__Your task__
Note every line in the entries that contains the string "ShopDefinition", and copy it.

__Dataset content__
(** * A shallow embedding of the Shopify catalog service (shopify.service.ts, store.dto.ts)

    Strings are Rocq [string]s (ASCII). Numbers that the source keeps as
    JavaScript numbers are modelled as [Z] where only integral values occur
    in the properties studied. A GraphQL round trip is a value of [gql]:
    either the client throws, or it answers with optional [data] and an
    optional [errors] message. *)

From Stdlib Require Import String Ascii ZArith List Bool Lia.
From Stdlib Require Import Numbers.DecimalString Sorting.Permutation Sorting.Sorted.
Import ListNotations.
Open Scope string_scope.

(** ** String helpers mirroring JavaScript's String API *)

(** [strip_prefix p s] is [Some r] when [s = p ++ r]. *)
Fixpoint strip_prefix (p s : string) : option string :=
  match p, s with
  | EmptyString, _ => Some s
  | String c p', String d s' => if Ascii.eqb c d then strip_prefix p' s' else None
  | String _ _, EmptyString => None
  end.

(** [s.startsWith(p)] *)
Definition startsWith (s p : string) : bool :=
  match strip_prefix p s with Some _ => true | None => false end.

(** [s.replace(pat, rep)] with a string pattern: only the first occurrence. *)
Fixpoint replace_first (pat rep s : string) : string :=
  match strip_prefix pat s with
  | Some r => rep ++ r
  | None =>
      match s with
      | EmptyString => s
      | String c s' => String c (replace_first pat rep s')
      end
  end.

(** [s.replace(/c/g, rep)]: every occurrence of one character. *)
Fixpoint replace_all_char (c : ascii) (rep s : string) : string :=
  match s with
  | EmptyString => EmptyString
  | String d s' =>
      if Ascii.eqb c d then rep ++ replace_all_char c rep s'
      else String d (replace_all_char c rep s')
  end.

Definition is_digit (c : ascii) : bool :=
  let n := nat_of_ascii c in (48 <=? n)%nat && (n <=? 57)%nat.

Fixpoint all_chars (f : ascii -> bool) (s : string) : bool :=
  match s with
  | EmptyString => true
  | String c s' => f c && all_chars f s'
  end.

(** [/^\d+$/.test(s)] *)
Definition is_numeric (s : string) : bool :=
  match s with EmptyString => false | _ => all_chars is_digit s end.

(** ASCII whitespace and line terminators, as recognised by [trim]. *)
Definition is_ws (c : ascii) : bool :=
  let n := nat_of_ascii c in (n =? 32)%nat || ((9 <=? n)%nat && (n <=? 13)%nat).

Fixpoint trim_start (s : string) : string :=
  match s with
  | String c s' => if is_ws c then trim_start s' else s
  | EmptyString => EmptyString
  end.

Fixpoint rev_string (s : string) : string :=
  match s with
  | EmptyString => EmptyString
  | String c s' => rev_string s' ++ String c EmptyString
  end.

(** [s.trim()] *)
Definition trim (s : string) : string := rev_string (trim_start (rev_string (trim_start s))).

(** A JavaScript template literal [`${n}`] for an integral number. *)
Definition z_to_string (z : Z) : string := NilEmpty.string_of_int (Z.to_int z).

(** ** Results: a thrown [Error] carries its message *)

Inductive res (A : Type) : Type :=
| Ok (a : A)
| Err (msg : string).
Arguments Ok {A} a.
Arguments Err {A} msg.

(** One GraphQL round trip through [graphqlRequest]. *)
Inductive gql (D : Type) : Type :=
| GThrow (msg : string)
| GResp (data : option D) (errors : option string).
Arguments GThrow {D} msg.
Arguments GResp {D} data errors.

(** ** Identifier codec (ShopifyService helpers) *)

Definition product_prefix : string := "gid://shopify/Product/".

(** [simplifyProductGid]: [id.replace('gid://shopify/Product/', '')] *)
Definition simplifyProductGid (id : string) : string :=
  replace_first product_prefix "" id.

(** [ensureProductGid]: a thrown [Error] becomes [Err]. *)
Definition ensureProductGid (id : string) : res string :=
  if startsWith id product_prefix then Ok id
  else if is_numeric id then Ok (product_prefix ++ id)
  else Err ("Unsupported Shopify product identifier: " ++ id).

(** Characters matched by [.] in a JavaScript regex (no line terminators). *)
Definition is_line_terminator (c : ascii) : bool :=
  let n := nat_of_ascii c in (n =? 10)%nat || (n =? 13)%nat.

(** Split at the first ['/']: [(before, Some after)] or [(s, None)]. *)
Fixpoint split_slash (s : string) : string * option string :=
  match s with
  | EmptyString => (EmptyString, None)
  | String c s' =>
      if Ascii.eqb c "/"%char then (EmptyString, Some s')
      else let (a, b) := split_slash s' in (String c a, b)
  end.

(** [simplifyGid]: [id.replace(/^gid:\/\/shopify\/[^/]+\/(.+)$/, '$1')] *)
Definition simplifyGid (id : string) : string :=
  match strip_prefix "gid://shopify/" id with
  | Some r =>
      match split_slash r with
      | (String _ _, Some (String _ _ as rest)) =>
          if all_chars (fun c => negb (is_line_terminator c)) rest then rest else id
      | _ => id
      end
  | None => id
  end.

(** ** Search parameters (ProductSearchParamsSchema after parsing) *)

Inductive sort_by := SortUpdated | SortName.
Inductive sort_dir := Asc | Desc.

Record SortItem := { by_ : sort_by; dir : sort_dir }.

Record Filters := {
  category : option string;
  price_min : option Z;
  price_max : option Z;
  available_only : option bool;
  vendor : option string
}.

Definition no_filters : Filters :=
  {| category := None; price_min := None; price_max := None;
     available_only := None; vendor := None |}.

Record ProductSearchParams := {
  query : option string;
  page : Z;
  limit : Z;
  sort : list SortItem;
  filters : option Filters
}.

(** JavaScript truthiness of an optional string. *)
Definition truthy_str (s : option string) : option string :=
  match s with Some (String _ _ as v) => Some v | _ => None end.

(** ** Query builder *)

(** The characters [\] and the double quote. *)
Definition backslash : ascii := ascii_of_nat 92.
Definition dquote : ascii := ascii_of_nat 34.

(** [escapeDefault]: [q.replace(/"/g, '\\"')] *)
Definition escapeDefault (q : string) : string :=
  replace_all_char dquote (String backslash (String dquote EmptyString)) q.

(** [kv]: [`${key}:'${value.replace(/'/g, "\\'")}'`] *)
Definition kv (key value : string) : string :=
  let v := replace_all_char "'"%char (String backslash (String "'"%char EmptyString)) value in
  key ++ ":'" ++ v ++ "'".

Definition push (parts : list string) (x : string) : list string := parts ++ [x].

(** [buildShopifyQuery]: each [if] pushes onto [parts], then [parts.join(' ')]. *)
Definition buildShopifyQuery (params : ProductSearchParams) : string :=
  let parts : list string := [] in
  let parts :=
    match query params with
    | Some q => if String.eqb (trim q) "" then parts else push parts (escapeDefault (trim q))
    | None => parts
    end in
  let f := match filters params with Some f => f | None => no_filters end in
  let parts := match truthy_str (vendor f) with Some v => push parts (kv "vendor" v) | None => parts end in
  let parts := match truthy_str (category f) with Some c => push parts (kv "product_type" c) | None => parts end in
  let parts := match price_min f with Some n => push parts ("price:>=" ++ z_to_string n) | None => parts end in
  let parts := match price_max f with Some n => push parts ("price:<=" ++ z_to_string n) | None => parts end in
  let parts := match available_only f with Some true => push parts "inventory_total:>0" | _ => parts end in
  String.concat " " parts.

(** The token list as the spec words it: free text first, then the filters
    in declaration order vendor, product_type, price:>=, price:<=,
    inventory_total:>0. *)
Definition opt_token {A} (o : option A) (tok : A -> string) : list string :=
  match o with Some a => [tok a] | None => [] end.

Definition spec_query_tokens (params : ProductSearchParams) : list string :=
  let f := match filters params with Some f => f | None => no_filters end in
  opt_token (match query params with
             | Some q => if String.eqb (trim q) "" then None else Some (trim q)
             | None => None end) escapeDefault
  ++ opt_token (truthy_str (vendor f)) (kv "vendor")
  ++ opt_token (truthy_str (category f)) (kv "product_type")
  ++ opt_token (price_min f) (fun n => "price:>=" ++ z_to_string n)
  ++ opt_token (price_max f) (fun n => "price:<=" ++ z_to_string n)
  ++ opt_token (match available_only f with Some true => Some tt | _ => None end)
                (fun _ => "inventory_total:>0").

Definition ex_params : ProductSearchParams :=
  {| query := Some ("  red " ++ String dquote "shoe" ++ String dquote " "); page := 1%Z; limit := 10%Z; sort := [];
     filters := Some {| category := Some "Shoes"; price_min := Some 10%Z; price_max := Some 200%Z;
                        available_only := Some true; vendor := Some "O'Neil" |} |}.

Example build_ex :
  buildShopifyQuery ex_params =
  "red " ++ String backslash (String dquote "shoe") ++ String backslash (String dquote " vendor:'O\'Neil' product_type:'Shoes' price:>=10 price:<=200 inventory_total:>0").
Proof. vm_compute. reflexivity. Qed.

(** [mapSort] *)
Definition mapSort (params : ProductSearchParams) : string * bool :=
  let has_query := match truthy_str (query params) with Some _ => true | None => false end in
  match sort params with
  | [] => if has_query then ("RELEVANCE", false) else ("ID", false)
  | first :: _ =>
      let rev := match dir first with Desc => true | Asc => false end in
      match by_ first with
      | SortUpdated => ("UPDATED_AT", rev)
      | SortName => ("TITLE", rev)
      end
  end.

(** ** Health check *)

Record ShopDefinition := { shop_id : string; shop_name : string; shop_email : string }.

Inductive health_kind := Healthy | Warning | HError.

(** [HealthStatus] without its [lastCheck] timestamp. *)
Record HealthStatus := { status : health_kind; message : option string }.

(** [checkHealth]: the [try] block destructures [data] only; the [catch]
    turns a thrown error into a status. *)
Definition checkHealth (reply : gql ShopDefinition) : HealthStatus :=
  match reply with
  | GThrow m => {| status := HError; message := Some m |}
  | GResp (Some _) _ => {| status := Healthy; message := None |}
  | GResp None _ => {| status := Warning; message := Some "No data returned from Shopify API" |}
  end.

(** ** Product count *)

(** [countProducts]: the count backend receives [queryString || null] and
    answers [productsCount.count]; a throw or a missing [data] yields 0. *)
Definition query_var (q : string) : option string :=
  match q with EmptyString => None | _ => Some q end.

Definition countProducts (count_backend : option string -> gql Z)
  (params : ProductSearchParams) : Z :=
  match count_backend (query_var (buildShopifyQuery params)) with
  | GThrow _ => 0%Z
  | GResp (Some c) _ => c
  | GResp None _ => 0%Z
  end.

(** ** Search: page-number pagination over a cursor listing *)

Record PageInfo := { hasNextPage : bool; endCursor : option string }.

Record SearchVars := {
  first : Z;
  after : option string;
  sv_query : option string;
  sortKey : string;
  reverse : bool
}.

Record Meta := { total : Z; m_page : Z; m_limit : Z; hasPrev : bool; hasNext : bool }.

__Final answer__
Record ShopDefinition := { shop_id : string; shop_name : string; shop_email : string }.
Definition checkHealth (reply : gql ShopDefinition) : HealthStatus :=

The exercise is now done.